%%
Lemma round_small :
  Z.abs k < 2 ^ 52 * unit → Chrono.round secs = Some (half_even k unit).
Proof.
  intros Hs. pose proof unit_pos.
  assert (k ≠ limit) as Hl by (unfold limit; lia).
  destruct (floor_spec Hl) as [Hf Hin].
  pose proof (Z.div_mod k unit ltac:(lia)) as Hk. pose proof (Z.mod_pos_bound k unit unit_pos).
  pose proof differences_compare as Hcmp. cbn zeta in Hcmp.
  assert (- 2 ^ 52 ≤ k `div` unit < 2 ^ 52) as Hq by (split;
    [apply Z.div_le_lower_bound | apply Z.div_lt_upper_bound]; lia).
  unfold Chrono.round, half_even. rewrite Hf. cbn [mbind option_bind].
  unfold add64. rewrite decide_True by done. cbn [mbind option_bind].
  set (q := k `div` unit) in *. set (r := k `mod` unit) in *.
  rewrite Hnanos, !of_Z_small by (try apply representable_small; lia).
  rewrite !minus_finite by lia.
  replace (k - q * unit) with r by lia. replace ((q + 1) * unit - k) with (unit - r) by lia.
  rewrite choose_spec, Hcmp. done.
Qed.

Lemma half_even_whole z : half_even (z * unit) unit = z.
Proof. pose proof unit_pos. apply half_even_unique; lia. Qed.

Lemma round_whole z :
  k = z * unit → representable z → k ≠ limit → Chrono.round secs = Some z.
Proof.
  intros Hk Hz Hl. pose proof unit_pos.
  assert (Z.abs z ≤ 2 ^ 63).
  { unfold in_range in Hrange. rewrite Hk, Z.abs_mul in Hrange.
    apply (Z.mul_le_mono_pos_r _ _ unit); [done|]. by rewrite (Z.abs_eq unit) in Hrange. }
  destruct (floor_spec Hl) as [Hf Hin]. unfold Chrono.round.
  rewrite Hf. cbn [mbind option_bind]. unfold add64. rewrite decide_True by done.
  cbn [mbind option_bind]. rewrite Hk, Z.div_mul in Hin |- * by lia.
  rewrite Hnanos, Hk, (of_Z_small z) by done.
  rewrite minus_finite by lia. rewrite Z.sub_diag. change (Double.round 0 1) with 0.
  destruct (decide (Z.abs z < 2 ^ 53)) as [Hs|Hs].
  - rewrite (of_Z_small (z + 1)), minus_finite by (try apply representable_small; lia).
    rewrite choose_spec. replace ((z + 1) * unit - z * unit) with unit by lia. done.
  - unfold of_Z. assert (representable (2 ^ 64 * unit)) as Hr by (by apply (representable_pow 1138)).
    assert ((z + 1) * unit ≤ 2 ^ 64 * unit) as Hz1 by (apply Z.mul_le_mono_nonneg_r; lia).
    assert (- 2 ^ 63 * unit ≤ z * unit) as Hz0 by (apply Z.mul_le_mono_nonneg_r; lia).
    pose proof (round_le ((z + 1) * unit) 1 _ ltac:(lia) Hr ltac:(lia)) as Hu1.
    assert (representable (z * unit)) as Hr' by (by apply (representable_shift z 1074)).
    pose proof (round_ge ((z + 1) * unit) 1 _ ltac:(lia) Hr' ltac:(lia)) as Hl1.
    set (w := Double.round ((z + 1) * unit) 1) in *. rewrite of_units_finite.
    2: { enough (2 ^ 64 * unit < 2 ^ 2098) by lia. done. }
    rewrite minus_finite by lia. rewrite choose_spec.
    pose proof (round_ge (w - z * unit) 1 0 ltac:(lia) ltac:(by apply representable_small) ltac:(lia)).
    destruct (representable_multiple z 1 ltac:(lia) Hz ltac:(lia)) as [v ->].
    replace (Z.even (v * 2 ^ 1)) with true by (rewrite Z.even_mul; by destruct (Z.even v)).
    destruct (Z.compare_spec 0 (Double.round (w - v * 2 ^ 1 * unit) 1)); [done|done|lia].
Qed.

(** [chrono::round] is rounding to nearest, ties to even. *)
Lemma round_spec : k ≠ limit → Chrono.round secs = Some (half_even k unit).
Proof.
  intros Hl. destruct (small_or_whole k k_representable) as [Hs|(z & Hk & Hz)].
  - by apply round_small.
  - rewrite (round_whole z Hk Hz Hl), Hk. by rewrite half_even_whole.
Qed.
End conversions.
End ChronoFacts.

(** * Seconds there and back *)
Module RoundTrip.
Import Double Chrono ChronoFacts.

(** Two roundings of a number of nanoseconds below 2^51 lose less than half a
    nanosecond. *)
Lemma two_roundings c :
  Z.abs c < 2 ^ 51 →
  let s := Double.round (c * unit) nano in
  let k := Double.round (s * nano) 1 in
  2 * Z.abs (k - c * unit) < unit ∧ Z.abs k ≤ 2 ^ 52 * unit ∧ Z.abs s ≤ 2 ^ 52 * unit.
Proof.
  intros Hc. cbn zeta. destruct (decide (c = 0)) as [->|Hc0]; [by vm_compute|].
  assert (2 ^ 53 * nano ≤ unit) as Hbig by done.
  assert (Z.abs (c * unit) = Z.abs c * unit) as Habs by (by rewrite Z.abs_mul).
  assert (unit ≤ Z.abs c * unit ≤ (2 ^ 51 - 1) * unit) as Hv.
  { pose proof unit_pos. split; [nia|]. apply Z.mul_le_mono_nonneg_r; lia. }
  pose proof (round_error (c * unit) nano ltac:(done) ltac:(unfold nano in *; lia)) as E1.
  set (s := Double.round (c * unit) nano) in *.
  pose proof (round_error (s * nano) 1 ltac:(done) ltac:(unfold nano in *; lia)) as E2.
  set (k := Double.round (s * nano) 1) in *. rewrite Z.mul_1_r in E2.
  assert (Z.abs s ≤ Z.abs (s * nano)) by (rewrite Z.abs_mul; unfold nano; lia).
  set (V := c * unit) in *. clearbody V s k. unfold nano in *. lia.
Qed.

Lemma seconds_round c : Z.abs c < 2 ^ 51 → Chrono.round (seconds c) = Some c.
Proof.
  intros Hc. destruct (two_roundings c Hc) as (Hk & Hkb & Hs). cbn zeta in *.
  set (s := Double.round (c * unit) nano) in *.
  assert (in_nanos (seconds c) = Finite (Double.round (s * nano) 1)) as Hn.
  { unfold seconds. rewrite of_Z_small by (try apply representable_small; lia).
    cbn [divided_by]. fold s. assert (2 ^ 52 * unit < 2 ^ 2098) by done.
    rewrite of_units_finite by lia. cbn [in_nanos times].
    unfold in_nanos, times. apply of_units_finite. lia. }
  set (k := Double.round (s * nano) 1) in *. pose proof unit_pos.
  rewrite (round_spec _ k Hn); unfold in_range, limit; [|lia|lia].
  f_equal. apply half_even_unique; lia.
Qed.

(** The guards let such a number of seconds pass. *)
Lemma seconds_guards c :
  Z.abs c < 2 ^ 51 →
  let secs := seconds c in
  isnan secs || isinf secs = false ∧ above_max secs || below_min secs = false.
Proof.
  intros Hc. destruct (two_roundings c Hc) as (Hk & Hkb & Hs). cbn zeta in *.
  set (s := Double.round (c * unit) nano) in *.
  assert (seconds c = Finite s) as Hsec.
  { unfold seconds. rewrite of_Z_small by (try apply representable_small; lia).
    cbn [divided_by]. fold s. apply of_units_finite.
    assert (2 ^ 52 * unit < 2 ^ 2098) by done. lia. }
  rewrite Hsec. split; [done|].
  assert (in_nanos (Finite s) = Finite (Double.round (s * nano) 1)) as Hn.
  { unfold in_nanos, times. apply of_units_finite.
    assert (2 ^ 52 * unit < 2 ^ 2098) by done. lia. }
  rewrite (guards_range _ _ Hn). pose proof unit_pos. unfold in_range. lia.
Qed.
End RoundTrip.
%%
Exercise description.
Each entry, from start to finish, must be restated exactly.

Written reply.
Lemma round_small :
  Z.abs k < 2 ^ 52 * unit → Chrono.round secs = Some (half_even k unit).
Proof.
  intros Hs. pose proof unit_pos.
  assert (k ≠ limit) as Hl by (unfold limit; lia).
  destruct (floor_spec Hl) as [Hf Hin].
  pose proof (Z.div_mod k unit ltac:(lia)) as Hk. pose proof (Z.mod_pos_bound k unit unit_pos).
  pose proof differences_compare as Hcmp. cbn zeta in Hcmp.
  assert (- 2 ^ 52 ≤ k `div` unit < 2 ^ 52) as Hq by (split;
    [apply Z.div_le_lower_bound | apply Z.div_lt_upper_bound]; lia).
  unfold Chrono.round, half_even. rewrite Hf. cbn [mbind option_bind].
  unfold add64. rewrite decide_True by done. cbn [mbind option_bind].
  set (q := k `div` unit) in *. set (r := k `mod` unit) in *.
  rewrite Hnanos, !of_Z_small by (try apply representable_small; lia).
  rewrite !minus_finite by lia.
  replace (k - q * unit) with r by lia. replace ((q + 1) * unit - k) with (unit - r) by lia.
  rewrite choose_spec, Hcmp. done.
Qed.

Lemma half_even_whole z : half_even (z * unit) unit = z.
Proof. pose proof unit_pos. apply half_even_unique; lia. Qed.

Lemma round_whole z :
  k = z * unit → representable z → k ≠ limit → Chrono.round secs = Some z.
Proof.
  intros Hk Hz Hl. pose proof unit_pos.
  assert (Z.abs z ≤ 2 ^ 63).
  { unfold in_range in Hrange. rewrite Hk, Z.abs_mul in Hrange.
    apply (Z.mul_le_mono_pos_r _ _ unit); [done|]. by rewrite (Z.abs_eq unit) in Hrange. }
  destruct (floor_spec Hl) as [Hf Hin]. unfold Chrono.round.
  rewrite Hf. cbn [mbind option_bind]. unfold add64. rewrite decide_True by done.
  cbn [mbind option_bind]. rewrite Hk, Z.div_mul in Hin |- * by lia.
  rewrite Hnanos, Hk, (of_Z_small z) by done.
  rewrite minus_finite by lia. rewrite Z.sub_diag. change (Double.round 0 1) with 0.
  destruct (decide (Z.abs z < 2 ^ 53)) as [Hs|Hs].
  - rewrite (of_Z_small (z + 1)), minus_finite by (try apply representable_small; lia).
    rewrite choose_spec. replace ((z + 1) * unit - z * unit) with unit by lia. done.
  - unfold of_Z. assert (representable (2 ^ 64 * unit)) as Hr by (by apply (representable_pow 1138)).
    assert ((z + 1) * unit ≤ 2 ^ 64 * unit) as Hz1 by (apply Z.mul_le_mono_nonneg_r; lia).
    assert (- 2 ^ 63 * unit ≤ z * unit) as Hz0 by (apply Z.mul_le_mono_nonneg_r; lia).
    pose proof (round_le ((z + 1) * unit) 1 _ ltac:(lia) Hr ltac:(lia)) as Hu1.
    assert (representable (z * unit)) as Hr' by (by apply (representable_shift z 1074)).
    pose proof (round_ge ((z + 1) * unit) 1 _ ltac:(lia) Hr' ltac:(lia)) as Hl1.
    set (w := Double.round ((z + 1) * unit) 1) in *. rewrite of_units_finite.
    2: { enough (2 ^ 64 * unit < 2 ^ 2098) by lia. done. }
    rewrite minus_finite by lia. rewrite choose_spec.
    pose proof (round_ge (w - z * unit) 1 0 ltac:(lia) ltac:(by apply representable_small) ltac:(lia)).
    destruct (representable_multiple z 1 ltac:(lia) Hz ltac:(lia)) as [v ->].
    replace (Z.even (v * 2 ^ 1)) with true by (rewrite Z.even_mul; by destruct (Z.even v)).
    destruct (Z.compare_spec 0 (Double.round (w - v * 2 ^ 1 * unit) 1)); [done|done|lia].
Qed.

(** [chrono::round] is rounding to nearest, ties to even. *)
Lemma round_spec : k ≠ limit → Chrono.round secs = Some (half_even k unit).
Proof.
  intros Hl. destruct (small_or_whole k k_representable) as [Hs|(z & Hk & Hz)].
  - by apply round_small.
  - rewrite (round_whole z Hk Hz Hl), Hk. by rewrite half_even_whole.
Qed.
End conversions.
End ChronoFacts.

(** * Seconds there and back *)
Module RoundTrip.
Import Double Chrono ChronoFacts.

(** Two roundings of a number of nanoseconds below 2^51 lose less than half a
    nanosecond. *)
Lemma two_roundings c :
  Z.abs c < 2 ^ 51 →
  let s := Double.round (c * unit) nano in
  let k := Double.round (s * nano) 1 in
  2 * Z.abs (k - c * unit) < unit ∧ Z.abs k ≤ 2 ^ 52 * unit ∧ Z.abs s ≤ 2 ^ 52 * unit.
Proof.
  intros Hc. cbn zeta. destruct (decide (c = 0)) as [->|Hc0]; [by vm_compute|].
  assert (2 ^ 53 * nano ≤ unit) as Hbig by done.
  assert (Z.abs (c * unit) = Z.abs c * unit) as Habs by (by rewrite Z.abs_mul).
  assert (unit ≤ Z.abs c * unit ≤ (2 ^ 51 - 1) * unit) as Hv.
  { pose proof unit_pos. split; [nia|]. apply Z.mul_le_mono_nonneg_r; lia. }
  pose proof (round_error (c * unit) nano ltac:(done) ltac:(unfold nano in *; lia)) as E1.
  set (s := Double.round (c * unit) nano) in *.
  pose proof (round_error (s * nano) 1 ltac:(done) ltac:(unfold nano in *; lia)) as E2.
  set (k := Double.round (s * nano) 1) in *. rewrite Z.mul_1_r in E2.
  assert (Z.abs s ≤ Z.abs (s * nano)) by (rewrite Z.abs_mul; unfold nano; lia).
  set (V := c * unit) in *. clearbody V s k. unfold nano in *. lia.
Qed.

Lemma seconds_round c : Z.abs c < 2 ^ 51 → Chrono.round (seconds c) = Some c.
Proof.
  intros Hc. destruct (two_roundings c Hc) as (Hk & Hkb & Hs). cbn zeta in *.
  set (s := Double.round (c * unit) nano) in *.
  assert (in_nanos (seconds c) = Finite (Double.round (s * nano) 1)) as Hn.
  { unfold seconds. rewrite of_Z_small by (try apply representable_small; lia).
    cbn [divided_by]. fold s. assert (2 ^ 52 * unit < 2 ^ 2098) by done.
    rewrite of_units_finite by lia. cbn [in_nanos times].
    unfold in_nanos, times. apply of_units_finite. lia. }
  set (k := Double.round (s * nano) 1) in *. pose proof unit_pos.
  rewrite (round_spec _ k Hn); unfold in_range, limit; [|lia|lia].
  f_equal. apply half_even_unique; lia.
Qed.

(** The guards let such a number of seconds pass. *)
Lemma seconds_guards c :
  Z.abs c < 2 ^ 51 →
  let secs := seconds c in
  isnan secs || isinf secs = false ∧ above_max secs || below_min secs = false.
Proof.
  intros Hc. destruct (two_roundings c Hc) as (Hk & Hkb & Hs). cbn zeta in *.
  set (s := Double.round (c * unit) nano) in *.
  assert (seconds c = Finite s) as Hsec.
  { unfold seconds. rewrite of_Z_small by (try apply representable_small; lia).
    cbn [divided_by]. fold s. apply of_units_finite.
    assert (2 ^ 52 * unit < 2 ^ 2098) by done. lia. }
  rewrite Hsec. split; [done|].
  assert (in_nanos (Finite s) = Finite (Double.round (s * nano) 1)) as Hn.
  { unfold in_nanos, times. apply of_units_finite.
    assert (2 ^ 52 * unit < 2 ^ 2098) by done. lia. }
  rewrite (guards_range _ _ Hn). pose proof unit_pos. unfold in_range. lia.
Qed.
End RoundTrip.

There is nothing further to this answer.